1. Avoid Being Ill-Prepared. Taking over-the-counter motion sickness medications, such as Bonine® and Dramamine® is a big help. Do make sure you purchase the non-drowsy or less-drowsy formulas, so you don’t accidentally fall asleep during dinner! Begin taking the medication at 1-2 days prior to sailing so the medicine is in your system before you step foot on the ship.
2. Avoid Powers of Suggestion. If you think – you are just totally convinced – you are going to get motion sickness, more than likely you will. Or if you suffer other forms of motion sickness (car, train, plane) the stress of past experiences can influence your well being onboard. Your mind is a powerful thing. Try to focus on activities on the ship, and though it might sound harsh, try to stay clear of anyone else that may become ill.
3. Avoid the Cabin. To acclimate to shipboard life and get those sea legs working, it is best to spend as much time as possible outside on deck. Use the horizon as a point to maintain your equilibrium. Your senses will be happy – visual input will agree with inner ear.
4. Avoid Key Triggers. There are a number of factors that can contribute to the not-so-great feeling of being off balance. It is a good idea to avoid fatty foods or those high in salt and sugar, avoid alcohol 24 hours prior to sailing, and poor ventilation as strong smells can overwhelm the senses and push you over the edge (metaphorically speaking of course!). Also, it is best to avoid reading. If you must, read small passages at one time and take frequent breaks to look up and find the horizon.

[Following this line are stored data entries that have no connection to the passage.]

(** The loops stop within 16 rounds; [None] is the lack of fuel. *)
Definition ind_drop_first (target : mbim_bridge_indication) (q : ring mbim_bridge_indication)
    : option (ring mbim_bridge_indication) :=
  if rg_empty q then Some q else
  idx ← ind_find 17 q (rg_head q) target;
  if idx =?n rg_tail q then Some q else
  slots ← ind_shift 17 (rg_slots q) idx (rg_tail q);
  Some (Ring slots (rg_head q) ((rg_tail q + BRIDGE_QUEUE_SIZE - 1) mod BRIDGE_QUEUE_SIZE)).

(** ** The SMS queue *)

Definition sms_queue_push (pdu : option bytes) (q : ring bytes) : Z * ring bytes :=
  match pdu with
  | None | Some [] => (-1, q)
  | Some pdu =>
    if (SMS_DATA_MAX <?n length pdu) then (-1, q) else
    if rg_full BRIDGE_QUEUE_SIZE q then (-1, q) else (0, rg_put BRIDGE_QUEUE_SIZE pdu q)
  end.

Definition sms_queue_pop (out_cap : nat) (q : ring bytes) : option bytes * ring bytes :=
  if rg_empty q then (None, q) else
  match rg_peek q with
  | None => (None, q)
  | Some pdu => if (out_cap <?n length pdu) then (None, q)
                else (Some pdu, rg_pop BRIDGE_QUEUE_SIZE id q)
  end.

(** ** The modem state of a snapshot *)

(** The copy of an address, byte by byte. *)
Definition copy_ipv4 (a : bytes) : bytes := [a !!! 0%nat; a !!! 1%nat; a !!! 2%nat; a !!! 3%nat].

Definition publish_snapshot (snap : ue_engine_snapshot) : modem_state :=
  let active := bool_decide (ss_sm_state snap = UE_SM_ACTIVE) in
  let home := bool_decide (ss_mm_state snap = UE_MM_REGISTERED_HOME) in
  {| ms_sim_ready := ss_sim_ready snap; ms_radio_hw_on := true;
     ms_radio_sw_on := ss_radio_on snap;
     ms_registered_home := home; ms_packet_attached := active;
     ms_serving_connected := home; ms_connect_activated := active;
     ms_connect_session_id := u32 (ss_session_id snap);
     ms_apn := strcpy_n 64 (ss_active_dnn snap);
     ms_identity := ModemIdentity (strcpy_n 32 (ss_imei snap)) (strcpy_n 32 (ss_imsi snap))
       (strcpy_n 40 (ss_iccid snap)) (strcpy_n 64 (ss_manufacturer snap))
       (strcpy_n 64 (ss_model snap)) (strcpy_n 64 (ss_firmware snap))
       (strcpy_n 64 (ss_serial snap));
     ms_oper := ModemOperator (strcpy_n 16 (ss_plmn snap)) (strcpy_n 64 (ss_operator_name snap));
     ms_ip := ModemIp (copy_ipv4 (ip_ipv4_addr (ss_ip snap))) (copy_ipv4 (ip_ipv4_gw (ss_ip snap)))
                (copy_ipv4 (ip_dns1 (ss_ip snap))) (u32 (ip_mtu (ss_ip snap))) |}.

(** The indications of a change from [prev] to [snap]. *)
Definition queue_transitions (prev snap : ue_engine_snapshot) (q : ring mbim_bridge_indication)
    : option (ring mbim_bridge_indication) :=
  let was_home := bool_decide (ss_mm_state prev = UE_MM_REGISTERED_HOME) in
  let home := bool_decide (ss_mm_state snap = UE_MM_REGISTERED_HOME) in
  let was_establishing := bool_decide (ss_sm_state prev = UE_SM_ESTABLISHING) in
  let establishing := bool_decide (ss_sm_state snap = UE_SM_ESTABLISHING) in
  let was_active := bool_decide (ss_sm_state prev = UE_SM_ACTIVE) in
  let active := bool_decide (ss_sm_state snap = UE_SM_ACTIVE) in
  let q := if negb was_home && home then ind_enqueue MBIM_BRIDGE_IND_REGISTER_HOME q else q in
  let q := if was_home && negb home
           then ind_enqueue MBIM_BRIDGE_IND_REGISTER_DEREGISTERED q else q in
  let q := if negb was_establishing && establishing
           then ind_enqueue MBIM_BRIDGE_IND_PACKET_ATTACHING q else q in
  q ← (if negb was_active && active
       then q ← ind_drop_first MBIM_BRIDGE_IND_PACKET_ATTACHING q;
            Some (ind_enqueue MBIM_BRIDGE_IND_PACKET_ATTACHED q)
       else Some q);
  if was_active && negb active
  then q ← ind_drop_first MBIM_BRIDGE_IND_PACKET_ATTACHING q;
       Some (ind_enqueue MBIM_BRIDGE_IND_PACKET_DETACHED q)
  else Some q.

(** ** The calls *)

Section Bridge.
Variable sendto : nat -> sockaddr -> bytes -> Z.
(** The bound of the engine's loop over received PDUs. *)
Variable fuel : nat.
Context {I : Type} `{ImsService I}.
Implicit Types (g : option (state_bridge I)) (b : state_bridge I) (pf : platform).

(** The bridge, [None] when the C function returns -1.  The transport starts
    with the log [trace] and the RRC decoder's buffer [copy]. *)
Definition state_bridge_init_with_config (cfg : ue_instance_config) pf
    (trace : list (sockaddr * bytes)) (copy : bytes) : option (state_bridge I) :=
  let '(_, engine) := ue_engine_init cfg 1 (pf_r1 pf) (pf_r2 pf) trace copy in
  let enabled := ims_enabled (cfg_ims cfg) in
  let mgr := apn_context_manager_init enabled in
  let '(_, _, mgr) := apn_context_upsert mgr (Some (net_dnn (cfg_network cfg)))
                        APN_CONTEXT_IP_TYPE_IPV4 APN_CONTEXT_SOURCE_INTERNAL in
  let '(_, _, mgr) := if enabled : bool
                      then apn_context_upsert mgr (Some (str "ims"))
                             APN_CONTEXT_IP_TYPE_IPV4 APN_CONTEXT_SOURCE_INTERNAL
                      else (0, 0, mgr) in
  ims ← ims_service_init cfg;
  let engine := ue_engine_start engine in
  Some (Bridge engine ims mgr (uc_snapshot engine)
          (rg_new BRIDGE_QUEUE_SIZE MBIM_BRIDGE_IND_REGISTER_SEARCHING)
          (rg_new BRIDGE_QUEUE_SIZE [])).

(** A bridge that exists is kept. *)
Definition state_bridge_init_default_with_config g (cfg : ue_instance_config) pf trace copy
    : Z * option (state_bridge I) :=
  match g with
  | Some b => (0, Some b)
  | None => match state_bridge_init_with_config cfg pf trace copy with
            | Some b => (0, Some b)
            | None => (-1, None)
            end
  end.

Definition bridge_has_ims_context b : bool :=
  match apn_context_get_ims (sb_apn_contexts b) with Some _ => true | None => false end.
Definition state_bridge_has_ims_context g : bool :=
  match g with Some b => bridge_has_ims_context b | None => false end.

(** The request for the IMS session, once registered. *)
Definition bridge_request_ims b : option (state_bridge I) :=
  if bool_decide (ss_mm_state (uc_snapshot (sb_engine b)) = UE_MM_REGISTERED_HOME)
     && bridge_has_ims_context b && negb (uc_ims_pdu_requested (sb_engine b))
  then '(_, engine) ← ue_engine_request_ims_pdu sendto (sb_engine b);
       Some (b <| sb_engine := engine |>)
  else Some b.

Definition bridge_inform_ims b : state_bridge I :=
  let engine := sb_engine b in
  b <| sb_ims := (ims_service_set_pdu_active (uc_ims_pdu_active engine)
         (ip_ipv4_addr (uc_ims_ip engine)) (uc_ims_has_pcscf engine)
         (uc_ims_pcscf_ipv4 engine) (sb_ims b)) |>.

Definition bridge_tell b : option (state_bridge I) :=
  let snap := uc_snapshot (sb_engine b) in
  ind ← queue_transitions (sb_prev b) snap (sb_ind b);
  Some (b <| sb_ind := ind |> <| sb_prev := snap |>).

(** [snap] points into the engine: what is read through it is the snapshot of
    the moment. *)
Definition bridge_poll b (ms : modem_state) pf : option (Z * state_bridge I * modem_state) :=
  '(rc, engine) ← ue_engine_tick sendto fuel (sb_engine b) (pf_r1 pf) (pf_r2 pf) (pf_now_ms pf);
  let b := b <| sb_engine := engine |> in
  if rc <? 0 then Some (-1, b, ms) else
  let ms := publish_snapshot (uc_snapshot (sb_engine b)) in
  b ← bridge_request_ims b;
  b ← bridge_tell (bridge_inform_ims b);
  Some (0, b, ms).

Definition state_bridge_poll g ms pf : option (Z * option (state_bridge I) * modem_state) :=
  match g with
  | None => Some (- ENODEV, None, ms)
  | Some b => '(rc, b, ms) ← bridge_poll b ms pf; Some (rc, Some b, ms)
  end.

(** The requests of the host. *)
Definition state_bridge_set_radio g (on : bool) pf : option (Z * option (state_bridge I)) :=
  match g with
  | None => Some (- ENODEV, None)
  | Some b => engine ← ue_engine_set_radio sendto (sb_engine b) on (pf_r1 pf) (pf_r2 pf) (pf_fd pf);
              Some (0, Some (b <| sb_engine := engine |>))
  end.

Definition state_bridge_request_register g : Z * option (state_bridge I) :=
  match g with
  | None => (- ENODEV, None)
  | Some b => let b := b <| sb_ind := (ind_enqueue MBIM_BRIDGE_IND_REGISTER_SEARCHING (sb_ind b)) |> in
              (0, Some (b <| sb_engine := (ue_engine_request_register (sb_engine b)) |>))
  end.

Definition state_bridge_request_connect g (apn : option bytes) pf
    : option (Z * option (state_bridge I)) :=
  match g with
  | None => Some (- ENODEV, None)
  | Some b =>
    let engine := sb_engine b in
    engine ← (if negb (ss_radio_on (uc_snapshot engine))
              then engine ← ue_engine_set_radio sendto engine true (pf_r1 pf) (pf_r2 pf) (pf_fd pf);
                   Some (ue_engine_request_register engine)
              else Some engine);
    Some (0, Some (b <| sb_engine := (ue_engine_request_connect engine apn) |>))
  end.

(** The session is released, then the radio is switched off. *)
Definition state_bridge_request_disconnect g pf : option (Z * option (state_bridge I)) :=
  match g with
  | None => Some (- ENODEV, None)
  | Some b =>
    engine ← ue_engine_set_radio sendto (ue_engine_request_disconnect (sb_engine b)) false
               (pf_r1 pf) (pf_r2 pf) (pf_fd pf);
    Some (0, Some (b <| sb_engine := engine |>))
  end.

Definition state_bridge_next_indication g
    : option mbim_bridge_indication * option (state_bridge I) :=
  match g with
  | None => (None, None)
  | Some b => let '(ind, q) := ind_dequeue (sb_ind b) in (ind, Some (b <| sb_ind := q |>))
  end.

Definition state_bridge_has_pending_indication g : bool :=
  match g with None => false | Some b => negb (rg_empty (sb_ind b)) end.

(** ** SMS over IMS *)

Definition state_bridge_send_sms_ims g (sms_pdu : bytes) : Z * Z * option (state_bridge I) :=
  match g with
  | None => (- ENODEV, 0, None)
  | Some b => let '(rc, reference, ims) := ims_service_submit_sms sms_pdu (sb_ims b) in
              (rc, reference, Some (b <| sb_ims := ims |>))
  end.

Definition bridge_sms_downlink_cb (pdu : option bytes) b : Z * state_bridge I :=
  let '(rc, q) := sms_queue_push pdu (sb_sms b) in (rc, b <| sb_sms := q |>).

Definition bridge_ims_ip_uplink_cb (packet : bytes) b : option (Z * state_bridge I) :=
  '(rc, engine) ← ue_engine_inject_ims_ip sendto (sb_engine b) packet;
  Some (rc, b <| sb_engine := engine |>).

Definition state_bridge_has_pending_sms g : bool :=
  match g with None => false | Some b => negb (rg_empty (sb_sms b)) end.

Definition state_bridge_pop_sms g (out_cap : nat) : option bytes * option (state_bridge I) :=
  match g with
  | None => (None, None)
  | Some b => let '(pdu, q) := sms_queue_pop out_cap (sb_sms b) in (pdu, Some (b <| sb_sms := q |>))
  end.

Definition state_bridge_upsert_apn_context g (apn : option bytes) (ip_type : Z)
    (source : apn_context_source) : Z * Z * option (state_bridge I) :=
  match g with
  | None => (- ENODEV, 0, None)
  | Some b => let '(rc, id, mgr) := apn_context_upsert (sb_apn_contexts b) apn ip_type source in
              (rc, id, Some (b <| sb_apn_contexts := mgr |>))
  end.

Definition state_bridge_sms_enabled g : bool :=
  match g with None => false | Some b => sms_enabled (cfg_sms (uc_cfg (sb_engine b))) end.
Definition state_bridge_sms_transport g : ue_sms_transport_mode :=
  match g with
  | None => UE_SMS_TRANSPORT_AUTO
  | Some b => sms_transport (cfg_sms (uc_cfg (sb_engine b)))
  end.
Definition state_bridge_ims_enabled g : bool :=
  match g with None => false | Some b => ims_service_enabled (sb_ims b) end.
Definition state_bridge_ims_registered g : bool :=
  match g with None => false | Some b => ims_service_registered (sb_ims b) end.

(** [ue_context_drain_downlink] runs on the transport's thread; the packets of
    the IMS session go to the IMS service, those of the host's to [dl_cb], the
    callback of [state_bridge_set_downlink_callback].  [H] is the state of that
    callback. *)
Definition bridge_ims_ip_downlink_cb {H} (psi : Z) (data : bytes) (h : I * H) : Z * (I * H) :=
  let '(rc, ims) := ims_service_receive_ip psi data h.1 in (rc, (ims, h.2)).

Definition bridge_dl_adapter {H} (dl_cb : option (Z -> bytes -> H -> Z * H))
    (psi : Z) (data : bytes) (h : I * H) : Z * (I * H) :=
  match dl_cb with
  | Some cb => let '(rc, h2) := cb psi data h.2 in (rc, (h.1, h2))
  | None => (-1, h)
  end.

#[local] Instance bridge_link : DataLink ue_ran_transport_ctx := ran_data_link sendto.

Definition bridge_drain_downlink {H} (dl_cb : option (Z -> bytes -> H -> Z * H)) b (h : H)
    : option (state_bridge I * H) :=
  '(engine, (ims, h)) ← ue_context_drain_downlink (bridge_dl_adapter dl_cb)
                          bridge_ims_ip_downlink_cb fuel (sb_engine b) (sb_ims b, h);
  Some (b <| sb_engine := engine |> <| sb_ims := ims |>, h).
End Bridge.

(** ** The queues as lists *)

Lemma ind_enqueue_items ind q :
  rg_ok BRIDGE_QUEUE_SIZE q ->
  rg_ok BRIDGE_QUEUE_SIZE (ind_enqueue ind q)
  /\ rg_items BRIDGE_QUEUE_SIZE (ind_enqueue ind q)
     = if (length (rg_items BRIDGE_QUEUE_SIZE q) <?n 15) then rg_items BRIDGE_QUEUE_SIZE q ++ [ind]
       else rg_items BRIDGE_QUEUE_SIZE q.
Proof.
  intros Hok. unfold ind_enqueue. pose proof (rg_full_items BRIDGE_QUEUE_SIZE q Hok) as Hf.
  pose proof (rg_count_lt BRIDGE_QUEUE_SIZE q Hok) as Hc. pose proof (rg_length BRIDGE_QUEUE_SIZE q) as Hl.
  unfold BRIDGE_QUEUE_SIZE in Hf, Hc, Hl |- *.
  destruct (rg_full 16 q) eqn:Ef.
  - pose proof (proj1 Hf eq_refl) as Hn. replace (_ <?n 15) with false by lia. by split.
  - replace (_ <?n 15) with true; [by apply rg_put_items|]. symmetry. apply Nat.ltb_lt.
    assert (S (length (rg_items 16 q)) <> 16)%nat by (intros E; apply Hf in E; congruence). lia.
Qed.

5. Avoid Smaller Oceangoing Vessels. Large, modern cruise ships of 70,000- to 220,000-tons are equipped with state-of-the-art stabilizers that greatly reduce the pitch and roll of the vessel. Most times passengers do not feel any movement; however, there are areas of the ship in which motion is more pronounced, especially during inclement weather. Think of the ship as a tree; when the wind blows, the leaves and branches at the top have all the movement, but the trunk of tree has little to no motion. So, a deck lower on the ship will experience significantly less motion, and they are closer to the stabilizers!
6. Avoid Choosing the Wrong Cabin Location. The lower and more centrally located your stateroom is on a cruise ship means the lower the possible threat of seasickness. A balcony stateroom is also helpful, as you can open your door and let in the fresh ocean air.
7. Avoid Multiple Days at Sea. Itineraries that offer more ports is your best bet. You want fewer days at sea and more days in port with an opportunity to get off the ship. A Transatlantic cruise or sailing with 2 or more days at sea in a row is not ideal if you are sensitive to motion. A good choice for a first time cruiser worried about seasickness is to find a 2-3 night weekend getaway. This way you have a chance to test your sea legs without the threat of being stuck in the bathroom on a longer voyage.
8. Avoid Becoming Anxious. If inclement weather becomes unavoidable, crews are typically very proactive. The captain will provide updates and the rest of the crew may pass out medicine, green apples and crackers. The best thing is to remain calm and shift your focus to other activities. Easier said than done I know, but you are on vacation after all. Enjoy your time and try to focus on all of the onboard entertainment. Hop in the pool, play some mini golf, take a dance lesson or fitness class.